**Listed records**:
Definition imageExtensions : list string :=
  ["jpg"; "jpeg"; "png"; "gif"; "webp"].

(** [isImage]: the text after the last dot of the lower-cased name is one
    of the image extensions. *)
Definition isImage (filename : string) : bool :=
  let ext := lastSegment "." (toLowerCase filename) in
  mem ext imageExtensions.

Definition isJSON (filename : string) : bool :=
  endsWith (toLowerCase filename) ".json".

(** The alternatives of [/\.(jpg|jpeg|png|gif|webp|json)$/i]. *)
Definition mediaExtensions : list string :=
  ["jpg"; "jpeg"; "png"; "gif"; "webp"; "json"].

Definition is_media_ext (rest : string) : bool :=
  mem (toLowerCase rest) mediaExtensions.

(** [filename.replace(/\.(jpg|jpeg|png|gif|webp|json)$/i, '')]: the match
    starts at a dot and runs to the end of the string; what precedes it is
    kept. *)
Fixpoint getBaseName (filename : string) : string :=
  match filename with
  | EmptyString => EmptyString
  | String c rest =>
      if Ascii.eqb c "." && is_media_ext rest then EmptyString
      else String c (getBaseName rest)
  end.

End FileUtils.

Module StringUtils.
Import JsString.

(** [[a-zA-Z0-9-_]] *)
Definition is_key_char (c : ascii) : bool :=
  is_lower c || is_upper c || is_digit c ||
  Ascii.eqb c "-" || Ascii.eqb c "_".

(** [str.replace(/[^a-zA-Z0-9-_]/g, '_').toLowerCase()] *)
Definition sanitize (str : string) : string :=
  toLowerCase (map (fun c => if is_key_char c then c else "_"%char) str).

(** [str.substring(0, n)] *)
Fixpoint substring0 (n : nat) (str : string) : string :=
  match n, str with
  | S n', String c rest => String c (substring0 n' rest)
  | _, _ => EmptyString
  end.

(** [truncate(str, length)] for a string [str]; [length] defaults to 50. *)
Definition truncate (str : string) (length : nat) : string :=
  if negb (truthy str) then EmptyString
  else if (String.length str <=? length)%nat then str
  else substring0 length str ++ "...".

End StringUtils.


(* ====================================================================== *)
(** * JavaScript values *)
(* ====================================================================== *)

(** Values that are parsed from JSON or handed to the structured-clone
    store.  [JObj] lists the own properties of an object in creation order;
    the objects built here have pairwise distinct property names. *)
#[warnings="-register-all"]
Inductive jsval : Type :=
| JNull
| JBool (b : bool)
| JNum (q : Q)
| JStr (s : string)
| JArr (items : list jsval)
| JObj (fields : list (string * jsval))
| JBlob (size : Z).

Module Js.

Fixpoint assoc (k : string) (fields : list (string * jsval)) : option jsval :=
  match fields with
  | [] => None
  | (k', v) :: rest => if String.eqb k k' then Some v else assoc k rest
  end.

(** [v.k] for a value [v] that is not [null]; [None] is [undefined].  The
    property names read by the sources on parsed data ([version],
    [img_width], [img_height], [blocks], [box], [lines]) are not built-in
    properties of arrays, strings, numbers or booleans, so only objects
    answer. *)
Definition get (v : jsval) (k : string) : option jsval :=
  match v with
  | JObj fields => assoc k fields
  | _ => None
  end.

(** [Object.keys(v)] *)
Definition keys (v : jsval) : list string :=
  match v with
  | JObj fields => List.map fst fields
  | _ => []
  end.

(** ToBoolean *)
Definition truthy (v : jsval) : bool :=
  match v with
  | JNull => false
  | JBool b => b
  | JNum q => negb (Qeq_bool q 0)
  | JStr s => JsString.truthy s
  | JArr _ | JObj _ | JBlob _ => true
  end.

Definition truthy_opt (v : option jsval) : bool :=
  match v with
  | Some v => truthy v
  | None => false
  end.

(** [typeof v === 'object'] *)
Definition is_object_type (v : jsval) : bool :=
  match v with
  | JNull | JArr _ | JObj _ | JBlob _ => true
  | _ => false
  end.

Definition num (z : Z) : jsval := JNum (inject_Z z).

End Js.

(* ====================================================================== *)
(** * file-manager.js *)
(* ====================================================================== *)

Module FileManager.
Import JsString.

Record Blob := { blob_size : Z }.

(** An uploaded [File]; [None] stands for a missing ([null]) file. *)
Record File := { file_type : string; file_name : string; file_size : Z }.

(** A member of [zipData.files]: [zipEntry.dir] and the outcomes of
    [zipEntry.async('blob')] and [zipEntry.async('text')]. *)
Record ZipEntry := {
  dir : bool;
  async_blob : result Blob;
  async_text : result string
}.

Record ImageData := {
  i_filename : string;
  i_blob : Blob;
  i_size : Z;
  i_type : string;
  i_baseName : string
}.

Record TranslationData := {
  t_filename : string;
  t_data : jsval;
  t_size : nat;
  t_type : string;
  t_baseName : string
}.

Record Page := {
  image : ImageData;
  translation : option TranslationData;
  hasTranslation : bool;
  pageIndex : nat
}.

Record CurrentFiles := {
  images : list ImageData;
  translations : list TranslationData;
  matched : list Page
}.

Definition noFiles : CurrentFiles :=
  {| images := []; translations := []; matched := [] |}.

(** The mutable fields of a [FileManager]. *)
Record State := {
  currentFiles : CurrentFiles;
  processing : bool
}.

Definition supportedImageTypes : list string :=
  ["jpg"; "jpeg"; "png"; "gif"; "webp"].

Definition maxFileSize : Z := 100 * 1024 * 1024.

(** The constructor. *)
Definition new : State := {| currentFiles := noFiles; processing := false |}.

(* -------------------------------------------------------------------- *)
(** ** Utility functions *)

Definition shouldSkipFile (filename : string) : bool :=
  let name := toLowerCase filename in
  if startsWith name "." || includes name "/." then true
  else if includes name "__macosx" || includes name "thumbs.db" then true
  else
    let ext := lastSegment "." name in
    if negb (mem ext supportedImageTypes) && negb (String.eqb ext "json")
    then true
    else false.

(** [filename.split('/').pop().split('\\').pop()] *)
Definition cleanFilename (filename : string) : string :=
  lastSegment "\" (lastSegment "/" filename).

(** [toLowerCase().replace(/[^a-z0-9]/g, '').replace(/^0+/, '')] *)
Definition normalizeFilename (filename : string) : string :=
  dropWhile (Ascii.eqb "0")
    (filter (fun c => is_lower c || is_digit c) (toLowerCase filename)).

(** [str.replace(/(\d+)/g, match => match.padStart(10, '0'))]: [run] is
    the maximal digit run read so far, flushed padded at its end. *)
Definition flush (run : string) : string :=
  match run with
  | EmptyString => EmptyString
  | _ => padStart0 10 run
  end.

Fixpoint normalize_from (run : string) (str : string) : string :=
  match str with
  | EmptyString => flush run
  | String c rest =>
      if is_digit c then normalize_from (run ++ String c EmptyString) rest
      else flush run ++ String c (normalize_from EmptyString rest)
  end.

Definition normalize (str : string) : string :=
  normalize_from EmptyString str.

(* -------------------------------------------------------------------- *)
(** ** Validation *)

Definition isValidImage (blob : Blob) : bool :=
  (0 <? blob_size blob)%Z && (blob_size blob <? 50 * 1024 * 1024)%Z.

Definition is_array (v : option jsval) : bool :=
  match v with
  | Some (JArr _) => true
  | _ => false
  end.

(** One turn of the loop over [data.blocks]: [Ok true] lets the loop go
    on, [Ok false] is [return false], and reading [block.box] on a [null]
    block throws. *)
Definition validBlock (block : jsval) : result bool :=
  match block with
  | JNull => Err TypeError
  | _ =>
      match Js.get block "box" with
      | Some (JArr box) =>
          if negb (length box =? 4)%nat then Ok false
          else Ok (is_array (Js.get block "lines"))
      | _ => Ok false
      end
  end.

Fixpoint validBlocks (blocks : list jsval) : result bool :=
  match blocks with
  | [] => Ok true
  | block :: rest =>
      ok ← validBlock block;
      if ok : bool then validBlocks rest else Ok false
  end.

Definition isValidMokuroJSON (data : jsval) : result bool :=
  if negb (Js.truthy data) || negb (Js.is_object_type data) then Ok false
  else if negb (Js.truthy_opt (Js.get data "version"))
       || negb (Js.truthy_opt (Js.get data "img_width"))
       || negb (Js.truthy_opt (Js.get data "img_height")) then Ok false
  else
    match Js.get data "blocks" with
    | Some (JArr blocks) => validBlocks blocks
    | _ => Ok false
    end.

Definition validateZipFile (file : option File) : result unit :=
  match file with
  | None => Err NoFileProvided
  | Some f =>
      if negb (String.eqb (file_type f) "application/zip")
         && negb (endsWith (toLowerCase (file_name f)) ".zip")
      then Err NotAZipFile
      else if (file_size f >? maxFileSize)%Z then Err FileTooLarge
      else if (file_size f =? 0)%Z then Err EmptyZipFile
      else Ok tt
  end.

(* -------------------------------------------------------------------- *)
(** ** Extraction *)

Section Extraction.

(** [JSON.parse]; [None] is a [SyntaxError]. *)
Variable JSON_parse : string -> option jsval.

Definition pushImage (cf : CurrentFiles) (i : ImageData) : CurrentFiles :=
  {| images := images cf ++ [i];
     translations := translations cf;
     matched := matched cf |}.

Definition pushTranslation (cf : CurrentFiles) (t : TranslationData)
  : CurrentFiles :=
  {| images := images cf;
     translations := translations cf ++ [t];
     matched := matched cf |}.

Definition imageData (filename : string) (blob : Blob) : ImageData :=
  {| i_filename := cleanFilename filename;
     i_blob := blob;
     i_size := blob_size blob;
     i_type := "image";
     i_baseName := FileUtils.getBaseName filename |}.

Definition translationData (filename textContent : string) (jsonData : jsval)
  : TranslationData :=
  {| t_filename := cleanFilename filename;
     t_data := jsonData;
     t_size := String.length textContent;
     t_type := "translation";
     t_baseName := FileUtils.getBaseName filename |}.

**Required action**: Please copy, exactly as written, every line in the listing above from the line with "Definition pushImage (cf" up to and including the line with "Definition imageData (filename".

**Solution to the problem**:
Definition pushImage (cf : CurrentFiles) (i : ImageData) : CurrentFiles :=
  {| images := images cf ++ [i];
     translations := translations cf;
     matched := matched cf |}.

Definition pushTranslation (cf : CurrentFiles) (t : TranslationData)
  : CurrentFiles :=
  {| images := images cf;
     translations := translations cf ++ [t];
     matched := matched cf |}.

Definition imageData (filename : string) (blob : Blob) : ImageData :=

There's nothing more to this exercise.